--- Records shown ---

(** For a positive semi-definite joint matrix [[Kzz, Kzt], [Kzt^T, Ktt]],
    a jitter that is not negative and L a root of the symmetric part of the
    jittered Kzz: the squared norm of column i of [L^-1 Kzt] is at most
    the entry (i, i) of Ktt. *)
Lemma conditional_variance_nonneg m n Kzz Kzt Ktt c L i :
  possemidef (m + n) (block_joint m Kzz Kzt Ktt) ->
  0 <= c ->
  lower_tri m L -> diag_nonzero m L ->
  (forall p q, (p < m)%nat -> (q < m)%nat ->
     mmul m L (mtrans L) p q
     = symmetrize (fun i j => Kzz i j + (if (i =? j)%nat then 1 else 0) * c) p q) ->
  (i < n)%nat ->
  rsum m (fun k => forward_subst m L (fun l => Kzt l i) k
                   * forward_subst m L (fun l => Kzt l i) k)
  <= Ktt i i.
Proof.
  intros Hpsd Hc Hl Hd Hf Hi.
  set (a := forward_subst m L (fun l => Kzt l i)).
  set (y := back_subst m (mtrans L) a).
  set (s := rsum m (fun k => a k * a k)).
  (* s = y . Kzt[:, i] *)
  assert (E1 : rsum m (fun k => y k * Kzt k i) = s).
  { unfold y, s, a. apply (whiten_dot m L _ (fun k => Kzt k i) Hl Hd). }
  (* s = y^T (Kzz + c I) y *)
  assert (E2 : s = qf m Kzz y + c * rsum m (fun k => y k * y k)).
  { rewrite <- qf_jitter, <- qf_symmetrize.
    rewrite <- (qf_ext m (mmul m L (mtrans L)) _ y y Hf (fun _ _ => eq_refl)).
    rewrite qf_gram. unfold s. apply rsum_ext; intros l Hl'.
    assert (Ha : rsum m (fun k => L k l * y k) = a l).
    { apply (back_subst_correct m (mtrans L) a (upper_tri_mtrans m L Hl)
               (fun k Hk => Hd k Hk) l Hl'). }
    rewrite Ha. reflexivity. }
  (* the joint quadratic form at (-y, e_i) *)
  pose (v := fun k : nat =>
               if (k <? m)%nat then - y k
               else if (k - m =? i)%nat then 1 else 0).
  pose proof (Hpsd v) as Hq. rewrite qf_block in Hq.
  assert (Q1 : qf m (block_joint m Kzz Kzt Ktt) v = qf m Kzz y).
  { rewrite <- (qf_neg m Kzz y). apply qf_ext.
    - intros p q Hp Hq'. unfold block_joint.
      destruct (Nat.ltb_spec p m); [|lia].
      destruct (Nat.ltb_spec q m); [|lia]. reflexivity.
    - intros p Hp. unfold v. destruct (Nat.ltb_spec p m); [|lia]. reflexivity. }
  assert (Q2 : rsum m (fun p => rsum n (fun q =>
                 v p * block_joint m Kzz Kzt Ktt p (m + q)%nat * v (m + q)%nat))
               = - s).
  { rewrite <- E1, <- rsum_opp.
    apply rsum_ext; intros p Hp.
    rewrite (rsum_ext n _
       (fun q => if (q =? i)%nat then - y p * Kzt p q else 0)).
    - rewrite (rsum_delta n i (fun q => - y p * Kzt p q)) by exact Hi. ring.
    - intros q Hq'. unfold v, block_joint.
      destruct (Nat.ltb_spec p m); [|lia].
      destruct (Nat.ltb_spec (m + q) m); [lia|].
      replace (m + q - m)%nat with q by lia.
      destruct (q =? i)%nat; ring. }
  assert (Q3 : rsum n (fun p => rsum m (fun q =>
                 v (m + p)%nat * block_joint m Kzz Kzt Ktt (m + p)%nat q * v q))
               = - s).
  { rewrite <- E1, <- rsum_opp. rewrite rsum_swap.
    apply rsum_ext; intros q Hq'.
    rewrite (rsum_ext n _
       (fun p => if (p =? i)%nat then - y q * Kzt q p else 0)).
    - rewrite (rsum_delta n i (fun p => - y q * Kzt q p)) by exact Hi. ring.
    - intros p Hp. unfold v, block_joint.
      destruct (Nat.ltb_spec q m); [|lia].
      destruct (Nat.ltb_spec (m + p) m); [lia|].
      replace (m + p - m)%nat with p by lia.
      destruct (p =? i)%nat; ring. }
  assert (Q4 : qf n (fun p q => block_joint m Kzz Kzt Ktt (m + p)%nat (m + q)%nat)
                 (fun p => v (m + p)%nat) = Ktt i i).
  { unfold qf.
    rewrite (rsum_ext n _
       (fun p => if (p =? i)%nat
                 then rsum n (fun q => if (q =? i)%nat then Ktt p q else 0)
                 else 0)).
    - rewrite (rsum_delta n i
                 (fun p => rsum n (fun q => if (q =? i)%nat then Ktt p q else 0)))
        by exact Hi.
      apply (rsum_delta n i (fun q => Ktt i q)). exact Hi.
    - intros p Hp. unfold v, block_joint.
      destruct (Nat.ltb_spec (m + p) m); [lia|].
      replace (m + p - m)%nat with p by lia.
      destruct (p =? i)%nat.
      + apply rsum_ext; intros q Hq'.
        destruct (Nat.ltb_spec (m + q) m); [lia|].
        replace (m + q - m)%nat with q by lia.
        destruct (q =? i)%nat; ring.
      + apply rsum_zero; intros q Hq'. ring. }
  rewrite Q1, Q2, Q3, Q4 in Hq.
  assert (0 <= rsum m (fun k => y k * y k))
    by (apply rsum_nonneg; intros; nra).
  fold s. nra.
Qed.
(* ===== verification/Api.v ===== *)
(** * Api: the control contract (internal/api/types.go)

    The records exchanged between the CLI, the host service and the guest, the
    parsers of command-line values, the validation of a sandbox specification
    and the resolution of the process to run.  Times are nanoseconds in [Z];
    [int] and [int64] fields are [Z]. *)

From stdpp Require Import pretty.
From S2P Require Import Prelude GoLib.
Import Strings Strconv Path.
Local Open Scope Z_scope.
Local Open Scope go_scope.

(** ** Data *)

Definition Protocol : Z := 1.
Definition MiB : Z := 1048576.
Definition GiB : Z := 1073741824.

Record Port : Type := mkPort {
  p_HostIP : string;
  p_HostPort : Z;
  p_ContainerPort : Z
}.

Record Mount : Type := mkMount {
  m_Name : string;
  m_Target : string;
  m_ReadOnly : bool
}.

Record Spec : Type := mkSpec {
  s_Image : string;
  s_Base : string;
  s_Name : string;
  s_Command : list string;
  s_Entrypoint : option string;
  s_Env : list string;
  s_User : string;
  s_Workdir : string;
  s_CPUs : Z;
  s_Memory : Z;
  s_DiskSize : Z;
  s_PidsLimit : Z;
  s_Network : string;
  s_Ports : list Port;
  s_Mounts : list Mount;
  s_Runtime : string;
  s_Platform : string;
  s_Pull : string;
  s_ReadOnly : bool;
  s_Interactive : bool;
  s_TTY : bool;
  s_AutoRemove : bool
}.

Record Process : Type := mkProcess {
  pr_Args : list string;
  pr_Env : list string;
  pr_User : string;
  pr_Cwd : string;
  pr_StopSignal : string;
  pr_TTY : bool;
  pr_Interactive : bool
}.

Record ImageConfig : Type := mkImageConfig {
  ic_Entrypoint : list string;
  ic_Cmd : list string;
  ic_Env : list string;
  ic_User : string;
  ic_WorkingDir : string;
  ic_StopSignal : string;
  ic_Volumes : list string;
  ic_Healthcheck : bool
}.

Record Exit : Type := mkExit {
  x_Code : option Z;
  x_Reason : string;
  x_OOM : bool;
  x_At : Z
}.

Record Sandbox : Type := mkSandbox {
  sb_ID : string;
  sb_Name : string;
  sb_Spec : Spec;
  sb_Process : Process;
  sb_ImageDigest : string;
  sb_BaseDigest : string;
  sb_State : string;
  sb_Reason : string;
  sb_Warnings : list string;
  sb_Generation : Z;
  sb_Created : Z;
  sb_Updated : Z;
  sb_Exit : option Exit;
  sb_PID : Z;
  sb_PIDStart : string;
  sb_GuestMemory : Z;
  sb_Slot : Z;
  sb_VMResourcesReleased : bool
}.

Record Volume : Type := mkVolume {
  vol_Name : string;
  vol_Size : Z;
  vol_Created : Z
}.

Record GuestStatus : Type := mkGuestStatus {
  gs_Protocol : Z;
  gs_ID : string;
  gs_Generation : Z;
  gs_State : string;
  gs_Exit : option Exit;
  gs_PID : Z
}.

Record Frame : Type := mkFrame {
  fr_Type : string;
  fr_Data : string;
  fr_Message : string;
  fr_Code : option Z;
  fr_Width : Z;
  fr_Height : Z;
  fr_Sequence : Z;
  fr_Time : Z
}.
Lemma mkdir_new (m : gmap (list string) node) (n : nat) (a : bool) (l : list string) (x : string) :
  Forall plain_elem l -> plain_elem x -> ready m l -> m !! (l ++ [x]) = None ->
  exists t, mkdir calm (path_of a (l ++ [x])) (mkRoot m n) = (Ok tt, mkRoot (<[l ++ [x] := NDir]> m) t).
Proof.
  intros Hl Hx Hr Hn. assert (Forall plain_elem (l ++ [x])) as Hlx by (apply Forall_app; auto).
  unfold mkdir. rewrite bool_decide_eq_false_2.
  2: { intros [E|E]; [|by apply path_of_ne in E]. pose proof (parts_path_of a (l ++ [x]) Hlx) as Hp.
    rewrite E in Hp. cbn in Hp. by destruct l. }
  rewrite Split_path_of by done.
  assert (match l ++ [x] with [] => [if a then "" else "."] | _ => l ++ [x] end = l ++ [x]) as -> by by destruct l.
  destruct a; simpl app; [|by apply (mkdir_loop_new m n [])].
  change (mkdir_loop calm [] ("" :: l ++ [x])) with (mkdir_loop calm [] (l ++ [x])). by apply (mkdir_loop_new m n []).
Qed.

Lemma resolve_ready (m : gmap (list string) node) (cur l : list string) (x : string) :
  Forall plain_elem l -> plain_elem x -> ready m (cur ++ l) -> resolve m cur (l ++ [x]) = Ok (cur ++ l ++ [x]).
Proof.
  revert cur. induction l as [|c l IH]; intros cur Hl Hx Hr.
  - destruct Hx as (H1 & H2 & H3 & _). simpl.
    rewrite bool_decide_eq_false_2 by tauto. by rewrite bool_decide_eq_false_2 by done.
  - apply Forall_cons in Hl as [(H1 & H2 & H3 & _) Hl]. simpl.
    rewrite bool_decide_eq_false_2 by tauto. rewrite bool_decide_eq_false_2 by done.
    assert (kind m (cur ++ [c]) = Some NDir) as Hk.
    { apply Hr, prefix_mid. }
    rewrite Hk. assert (exists y k, l ++ [x] = y :: k) as (y & k & E) by (destruct l; eauto). rewrite E.
    rewrite <-E, IH; [by rewrite <-app_assoc|done|done|by rewrite <-app_assoc].
Qed.

Lemma open_write_new (m : gmap (list string) node) (n : nat) (a : bool) (l : list string) (x : string) :
  Forall plain_elem l -> plain_elem x -> ready m l -> m !! (l ++ [x]) = None ->
  open_write calm (path_of a (l ++ [x])) (mkRoot m n) =
    (Ok (l ++ [x]), mkRoot (<[l ++ [x] := NFile ""]> m) (S n)).
Proof.
  intros Hl Hx Hr Hn. assert (Forall plain_elem (l ++ [x])) as Hlx by (apply Forall_app; auto).
  unfold open_write, call, calm. simpl. rewrite Split_path_of by done.
  assert (match l ++ [x] with [] => [if a then "" else "."] | _ => l ++ [x] end = l ++ [x]) as -> by by destruct l.
  assert (resolve m [] ((if a then [""] else []) ++ l ++ [x]) = Ok (l ++ [x])) as ->.
  { destruct a; simpl app; [change (resolve m [] ("" :: l ++ [x])) with (resolve m [] (l ++ [x]))|];
      by apply (resolve_ready m []). }
  rewrite kind_lookup, Hn by by destruct l. done.
Qed.

(** ** Extracting single entries *)

Definition valid_path (l : list string) : Prop := Forall valid_name l.

Lemma valid_plain (l : list string) : valid_path l -> Forall plain_elem l.
Proof. intros H. eapply Forall_impl; [exact H|]. by intros x [? _]. Qed.

Lemma Clean_path_of (a : bool) (l : list string) : Forall plain_elem l -> Clean (path_of a l) = path_of a l.
Proof.
  intros Hl. apply Clean_stack; [| |done].
  - rewrite <-(app_nil_r_str (path_of a l)). by apply IsAbs_path_of.
  - unfold clean_stack. rewrite fold_clean_path_of by done. by rewrite app_nil_r.
Qed.

Lemma clean_path_of (l : list string) :
  valid_path l -> clean (path_of false l) = Ok (path_of false l) /\ HasPrefix (path_of false l) "/" = false.
Proof.
  intros Hv. pose proof (valid_plain l Hv) as Hl.
  assert (HasPrefix (path_of false l) "/" = false) as Ha.
  { rewrite <-(app_nil_r_str (path_of false l)). by apply (IsAbs_path_of false). }
  split; [|done]. unfold clean, TrimPrefix. rewrite Ha, Clean_path_of by done.
  assert (forall t, path_of false l <> ".." +:+ t \/ (exists c u, t = String c u /\ c <> slash)) as Hdd.
  { intros t. destruct t as [|c u].
    - left. intros E. pose proof (Split_path_of_plain false l Hl) as HS. rewrite E in HS. by inversion HS.
    - destruct (decide (c = slash)) as [->|]; [|right; eauto]. left. intros E.
      pose proof (Split_path_of_plain false l Hl) as HS. rewrite E, Split_app in HS by done. by inversion HS. }
  rewrite bool_decide_eq_false_2.
  2: { destruct (Hdd "") as [H|(? & ? & ? & _)]; [|done]. by rewrite app_nil_r_str in H. }
  assert (HasPrefix (path_of false l) "../" = false) as ->.
  { destruct (HasPrefix (path_of false l) "../") eqn:E; [|done]. apply HasPrefix_spec in E as [t E].
    destruct (Hdd (String slash t)) as [H|(? & ? & [= <- <-] & ?)]; done. }
  assert (ContainsRune (path_of false l) "000" = false) as ->; [|done].
  unfold path_of. destruct l as [|x l]; [done|]. revert Hv. clear. revert x.
  induction l as [|y l IH]; intros x Hv; apply Forall_cons in Hv as [[_ Hx] Hv]; [done|].
  rewrite Join_cons by done. rewrite ContainsRune_app, Hx. by apply IH.
Qed.
(* ===== verification/Wire.v ===== *)
(** * Wire: framed JSON streams and remote calls (internal/wire/wire.go)

    A [Stream] carries one JSON value per line.  What has been written to a
    connection and not yet read is a byte string; a write may be short or fail,
    and the connection may end after any byte.  [ReadLine] is the method of
    [bufio.Reader] with a buffer of [n] bytes.  The JSON codec is a parameter:
    the statements need that an encoding has no line break, decodes to its
    value, and that no proper part of it decodes. *)

From S2P Require Import Prelude GoLib Api.
Import Strings.
Local Open Scope Z_scope.
Local Open Scope go_scope.

Definition MaxFrame : Z := 1048576.
Definition newline : ascii := "010"%char.
Definition carriage : ascii := "013"%char.
Definition EOF : error := Errorf "EOF".

Definition len (s : string) : Z := Z.of_nat (String.length s).

(** ** Writing *)

(** The loop of [Send]: the t-th call of [conn.Write] reports a number of
    bytes and possibly an error.  The result has the bytes that were written
    and the number of calls. *)
Fixpoint write_loop (write : nat -> nat * option error) (fuel t : nat) (b : string)
  : string * result unit * nat :=
  match fuel, b with
  | 0%nat, _ | _, EmptyString => ("", Ok tt, t)
  | S fuel, _ =>
      let '(n, e) := write t in
      match e with
      | Some e => (take_str n b, Err e, S t)
      | None =>
          if (n =? 0)%nat then ("", Err (Errorf "short write"), S t)
          else let '(w, r, t') := write_loop write fuel (S t) (drop_str n b) in (take_str n b +:+ w, r, t')
      end
  end.

Section Codec.
Context {V : Type} (encode : V -> result string) (decode : string -> result V).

---

Instructions to follow :: Of the lines above, retype only those from the line containing "else if (k - m" through the line containing "- rewrite (rsum_delta n i (fun q", including both, exactly.

Result ::
               else if (k - m =? i)%nat then 1 else 0).
  pose proof (Hpsd v) as Hq. rewrite qf_block in Hq.
  assert (Q1 : qf m (block_joint m Kzz Kzt Ktt) v = qf m Kzz y).
  { rewrite <- (qf_neg m Kzz y). apply qf_ext.
    - intros p q Hp Hq'. unfold block_joint.
      destruct (Nat.ltb_spec p m); [|lia].
      destruct (Nat.ltb_spec q m); [|lia]. reflexivity.
    - intros p Hp. unfold v. destruct (Nat.ltb_spec p m); [|lia]. reflexivity. }
  assert (Q2 : rsum m (fun p => rsum n (fun q =>
                 v p * block_joint m Kzz Kzt Ktt p (m + q)%nat * v (m + q)%nat))
               = - s).
  { rewrite <- E1, <- rsum_opp.
    apply rsum_ext; intros p Hp.
    rewrite (rsum_ext n _
       (fun q => if (q =? i)%nat then - y p * Kzt p q else 0)).
    - rewrite (rsum_delta n i (fun q => - y p * Kzt p q)) by exact Hi. ring.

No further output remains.